学ぶ・知る・B型肝炎




B型肝炎ウイルスは輸血で感染



従来より、わが国では全国の日赤血液センターにおいてB型肝炎ウイルス(HBV)感染予防のためのスクリーニング検査(HBs抗原検査、HBc抗体検査)が徹底され、血液製剤の安全性が確保されています。
さらに、平成11年(1999年)10月からは、核酸増幅検査(Nucleic acid Amplification Test:NAT)によるB型肝炎ウイルス遺伝子(HBV DNA)の検出が全面的に導入され、血液製剤の安全性は一段と向上しています。
これらの努力にもかかわらず、わが国では輸血によるB型肝炎ウイルスの感染は、ごくまれ(年間10数例)ではあるものの、残念ながらまだ発生し続けている現状にあります。

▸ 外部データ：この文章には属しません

(* ===== verification/Investigation.v ===== *)
(** Investigation Mode ([web/src/lib/investigation.ts]): the merged timeline, the threshold edges
    derived from the scope's own signals, the anomaly onset and the ranking of candidate causes. *)
From S2P Require Import Prelude JsNum JsString JsCollections JsValue JsDate JsFormat.
Local Open Scope Z_scope.

Inductive TimelineKind :=
  | K_event | K_audit | K_annotation | K_path_change | K_run | K_k8s | K_maintenance
  | K_threshold | K_alert.

#[export] Instance TimelineKind_eq_dec : EqDecision TimelineKind.
Proof. solve_decision. Defined.

(** The kinds are string literals in the source, and compare as such. *)
Definition kind_string (k : TimelineKind) : jstr :=
  match k with
  | K_event => js "event" | K_audit => js "audit" | K_annotation => js "annotation"
  | K_path_change => js "path-change" | K_run => js "run" | K_k8s => js "k8s"
  | K_maintenance => js "maintenance" | K_threshold => js "threshold" | K_alert => js "alert"
  end.

Lemma kind_string_inj k k' : kind_string k = kind_string k' -> k = k'.
Proof. destruct k, k'; vm_compute; congruence. Qed.

(** The three levels; [S_other] stands for a value from the wire that is none of them, by its text. *)
Inductive Severity := S_info | S_warn | S_error | S_other (text : jstr).

#[export] Instance Severity_eq_dec : EqDecision Severity.
Proof. solve_decision. Defined.

Record TimelineEntry := {
  at_ : date;
  kind : TimelineKind;
  severity : Severity;
  title : jstr;
  detail : option jstr;
  detailTitle : option jstr;
  ref : option (TimelineKind * jstr);
  readOnly : option bool;
  notACause : option bool;
}.

#[export] Instance TimelineEntry_eq_dec : EqDecision TimelineEntry.
Proof. solve_decision. Defined.

(** [entry.ref?.id ?? ""]. *)
Definition ref_id (e : TimelineEntry) : jstr := match ref e with Some (_, i) => i | None => [] end.

Definition compareEntries (a b : TimelineEntry) : number :=
  let byTime := (getTime (at_ a) - getTime (at_ b))%num in
  if negb (byTime =? int 0)%num then byTime
  else if negb (bool_decide (kind a = kind b)) then
    (if sltb (kind_string (kind a)) (kind_string (kind b)) then int (-1) else int 1)
  else if negb (seqb (ref_id a) (ref_id b)) then
    (if sltb (ref_id a) (ref_id b) then int (-1) else int 1)
  else int 0.

(** One pass over the sorted entries; [seen] is the nested set of refs already emitted. *)
Fixpoint dedupe (seen : list (TimelineKind * list jstr)) (l : list TimelineEntry) : list TimelineEntry :=
  match l with
  | [] => []
  | entry :: l' =>
      match ref entry with
      | Some (k, i) =>
          let ids := default [] (mget seen k) in
          if shas ids i then dedupe seen l'
          else entry :: dedupe (mset seen k (sadd ids i)) l'
      | None => entry :: dedupe seen l'
      end
  end.

Definition mergeTimeline (sources : list (list TimelineEntry)) : list TimelineEntry :=
  dedupe [] (js_sort compareEntries (concat sources)).

Record ThresholdRules := { lossPct : number; rttFactor : number }.
Definition DEFAULT_THRESHOLDS : ThresholdRules := {| lossPct := int 1; rttFactor := int 2 |}.

Record SignalSample := { s_at : date; s_loss : option number; s_rttNs : option number }.

Definition median (values : list number) : option number :=
  if (length values =? 0)%nat then None
  else
    let sorted := js_sort (fun a b => a - b)%num values in
    let mid := Nat.div2 (length sorted) in
    if Nat.odd (length sorted) then sorted !! mid
    else a ← sorted !! (mid - 1)%nat; b ← sorted !! mid; Some ((a + b) / int 2)%num.

Inductive Signal := Sig_loss | Sig_rtt.
Definition signal_string (s : Signal) : jstr := match s with Sig_loss => js "loss" | Sig_rtt => js "rtt" end.

Definition edge_string (isAbove : bool) : jstr := if isAbove then js "above" else js "recovered".

Definition crossing_entry (t : Translate) (signal : Signal) (describe : number -> jstr)
    (instant : Z) (value : number) (isAbove : bool) : TimelineEntry :=
  {| at_ := Some instant; kind := K_threshold;
     severity := if isAbove then S_warn else S_info;
     title := t (js "entry.threshold." ++ signal_string signal ++ js "." ++ edge_string isAbove) [];
     detail := Some (describe value); detailTitle := None;
     ref := Some (K_threshold,
                  signal_string signal ++ js ":" ++ edge_string isAbove ++ js ":" ++ iso_string instant);
     readOnly := None; notACause := None |}.

(** The loop of [crossings]; [above] is its state.  A sample whose instant is unreadable is skipped
    before [toISOString] could throw. *)
Fixpoint crossings (samples : list (date * number)) (threshold : number) (signal : Signal)
    (describe : number -> jstr) (t : Translate) (above : bool) : list TimelineEntry :=
  match samples with
  | [] => []
  | (None, _) :: rest => crossings rest threshold signal describe t above
  | (Some instant, value) :: rest =>
      let isAbove := (value >? threshold)%num in
      if Bool.eqb isAbove above then crossings rest threshold signal describe t above
      else crossing_entry t signal describe instant value isAbove
           :: crossings rest threshold signal describe t isAbove
  end.

Definition formatPct (ratio : number) : jstr := toFixed (ratio * int 100)%num 2 ++ js "%".
Definition formatMs (ns : number) : jstr := toFixed (ns / int 1000000)%num 2 ++ js "ms".

Definition loss_samples (ordered : list SignalSample) : list (date * number) :=
  omap (fun s => v ← s_loss s; Some (s_at s, v)) ordered.
Definition rtt_samples (ordered : list SignalSample) : list (date * number) :=
  omap (fun s => v ← s_rttNs s; Some (s_at s, v)) ordered.

Definition by_at (a b : SignalSample) : number := (getTime (s_at a) - getTime (s_at b))%num.

Definition thresholdCrossings (series : list SignalSample) (rules : ThresholdRules) (t : Translate) :
    list TimelineEntry :=
  let ordered := js_sort by_at series in
  let lossEntries :=
    crossings (loss_samples ordered) (lossPct rules / int 100)%num Sig_loss
      (fun v => t (js "entry.threshold.loss.detail")
                  [(js "value", VStr (formatPct v));
                   (js "threshold", VStr (num_to_string (lossPct rules) ++ js "%"))]) t false in
  let rttSamples := rtt_samples ordered in
  let rttEntries :=
    match median (rttSamples.*2) with
    | None => []
    | Some baseline =>
        if (baseline <=? int 0)%num then []
        else crossings rttSamples (baseline * rttFactor rules)%num Sig_rtt
               (fun v => t (js "entry.threshold.rtt.detail")
                           [(js "value", VStr (formatMs v));
                            (js "threshold", VStr (formatMs (baseline * rttFactor rules)%num));
                            (js "factor", VNum (rttFactor rules));
                            (js "median", VStr (formatMs baseline))]) t false
    end in
  mergeTimeline [lossEntries; rttEntries].

(** The loop of [anomalyOnset], over its one variable. *)
Fixpoint onset_from (onset : option date) (entries : list TimelineEntry) : option date :=
  match entries with
  | [] => onset
  | entry :: rest =>
      if negb (bool_decide (kind entry = K_threshold)) || bool_decide (severity entry = S_info)
      then onset_from onset rest
      else match onset with
           | None => onset_from (Some (at_ entry)) rest
           | Some o =>
               if (getTime (at_ entry) <? getTime o)%num then onset_from (Some (at_ entry)) rest
               else onset_from onset rest
           end
  end.

Definition anomalyOnset (entries : list TimelineEntry) : option date := onset_from None entries.

Definition CAUSE_WEIGHTS (k : TimelineKind) : number :=
  match k with
  | K_path_change => int 3 | K_k8s => int 3 | K_event => int 2 | K_audit => int 2
  | K_maintenance => int 1 | K_annotation => int 0 | K_run => int 0 | K_threshold => int 0
  | K_alert => int 0
  end.

Definition DEFAULT_CAUSE_WINDOW_SECONDS : number := int 300.

Record RankedCause := { entry : TimelineEntry; score : number }.

Definition compareRanked (a b : RankedCause) : number :=
  if negb (score a =? score b)%num then (score b - score a)%num
  else
    let byTime := (getTime (at_ (entry b)) - getTime (at_ (entry a)))%num in
    if negb (byTime =? int 0)%num then byTime
    else if negb (bool_decide (kind (entry a) = kind (entry b))) then
      (if sltb (kind_string (kind (entry a))) (kind_string (kind (entry b))) then int (-1) else int 1)
    else if negb (seqb (ref_id (entry a)) (ref_id (entry b))) then
      (if sltb (ref_id (entry a)) (ref_id (entry b)) then int (-1) else int 1)
    else int 0.

(** The seconds an entry precedes the onset by. *)
Definition delta_seconds (onsetMs : number) (e : TimelineEntry) : number :=
  ((onsetMs - getTime (at_ e)) / int 1000)%num.

(** One iteration of the ranking loop: the candidate it pushes, if any. *)
Definition rank_entry (onsetMs windowSeconds : number) (e : TimelineEntry) : option RankedCause :=
  if bool_decide (readOnly e = Some true) || bool_decide (notACause e = Some true) then None
  else
    let weight := CAUSE_WEIGHTS (kind e) in
    if (weight <=? int 0)%num then None
    else
      let deltaSeconds := delta_seconds onsetMs e in
      if (deltaSeconds <? int 0)%num || (deltaSeconds >? windowSeconds)%num then None
      else Some {| entry := e; score := (weight * (int 1 - deltaSeconds / windowSeconds))%num |}.

Definition rankCauses (entries : list TimelineEntry) (onset : date) (opt_window : option number) :
    list RankedCause :=
  let windowSeconds := default DEFAULT_CAUSE_WINDOW_SECONDS opt_window in
  if negb (isFinite windowSeconds) || (windowSeconds <=? int 0)%num then []
  else js_sort compareRanked (omap (rank_entry (getTime onset) windowSeconds) entries).

(** ** The timeline order *)

(** An entry that can be placed: its instant is readable. *)
Definition placed (e : TimelineEntry) : Prop := is_Some (at_ e).

(** What the comparator looks at. *)
Definition entry_key (e : TimelineEntry) : Z * jstr * jstr :=
  (default 0 (at_ e), kind_string (kind e), ref_id e).

Lemma compareEntries_leb a b :
  placed a -> placed b -> cmp_leb compareEntries a b = key_leb (entry_key a) (entry_key b).
Proof.
  intros [ta Ha] [tb Hb]. unfold cmp_leb, compareEntries, entry_key. rewrite Ha, Hb. cbn [getTime default id].
  rewrite nsub_int_zero. unfold key_leb.
  destruct (Z.eqb_spec ta tb) as [->|Hne]; cbn [negb].
  2:{ rewrite nsub_int_pos. simpl. destruct (Z.ltb_spec ta tb), (Z.ltb_spec tb ta); done || lia. }
  rewrite Z.ltb_irrefl. cbn [orb andb].
  case_bool_decide as Hk; cbn [negb].
  - rewrite Hk, sltb_irrefl, (proj2 (seqb_eq (kind_string _) (kind_string _))) by done. cbn [orb andb].
    destruct (seqb (ref_id a) (ref_id b)) eqn:Hi; cbn [negb].
    + apply seqb_eq in Hi. rewrite Hi, sltb_irrefl, nltb_int. done.
    + apply seqb_neq in Hi. destruct (sltb (ref_id a) (ref_id b)) eqn:F; rewrite nltb_int; simpl.
      * by rewrite (sltb_asym _ _ F).
      * destruct (sltb (ref_id b) (ref_id a)) eqn:G; [done|]. by pose proof (sltb_total _ _ F G).
  - assert (seqb (kind_string (kind a)) (kind_string (kind b)) = false) as ->.
    { apply seqb_neq. intros E. by apply kind_string_inj in E. }
    rewrite orb_false_r. destruct (sltb _ _); by rewrite nltb_int.
Qed.

Lemma timeline_total a b :
  placed a -> placed b -> cmp_leb compareEntries a b = true \/ cmp_leb compareEntries b a = true.
Proof. intros. rewrite !compareEntries_leb by done. apply key_leb_total. Qed.

Lemma timeline_trans a b c :
  placed a -> placed b -> placed c ->
  cmp_leb compareEntries a b = true -> cmp_leb compareEntries b c = true ->
  cmp_leb compareEntries a c = true.
Proof. intros Ha Hb Hc. rewrite !compareEntries_leb by done. apply key_leb_trans. Qed.

(** ** Dedupe *)

(** The refs a seen-set holds. *)
Definition seen_has (seen : list (TimelineKind * list jstr)) (r : TimelineKind * jstr) : bool :=
  shas (default [] (mget seen r.1)) r.2.

Lemma seen_has_add seen k i r :
  seen_has (mset seen k (sadd (default [] (mget seen k)) i)) r = true <->
  seen_has seen r = true \/ r = (k, i).
Proof.
  unfold seen_has. destruct r as [k' i']. cbn [fst snd].
  destruct (decide (k = k')) as [->|Hne].
  - rewrite mget_mset_eq. cbn [default id]. rewrite !shas_spec, elem_of_sadd.
    split; intros [H|H]; [by left|right; congruence|by left|right; congruence].
  - rewrite mget_mset_ne by done. split; [by left|]. intros [H|H]; [done|congruence].
Qed.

現在では、血漿分画製剤(アルブミン、ガンマグロブリン、血液凝固因子製剤など)については、NATによるHBV DNAの検出を含めたスクリーニング検査に加えて、原料血漿の6か月間貯留保管による安全対策や、製造工程におけるウイルスの除去、不活化の措置が行われていることなどから、B型肝炎ウイルス感染の心配はないといっても差し支えはないでしょう。
しかし、どのような検査によっても、B型肝炎ウイルス感染のごく初期の人の血液中に存在するごく微量のウイルスは検出できない場合があることをよく認識して、検査目的での献血は絶対に「しない」「させない」ということを周知徹底することが大切です。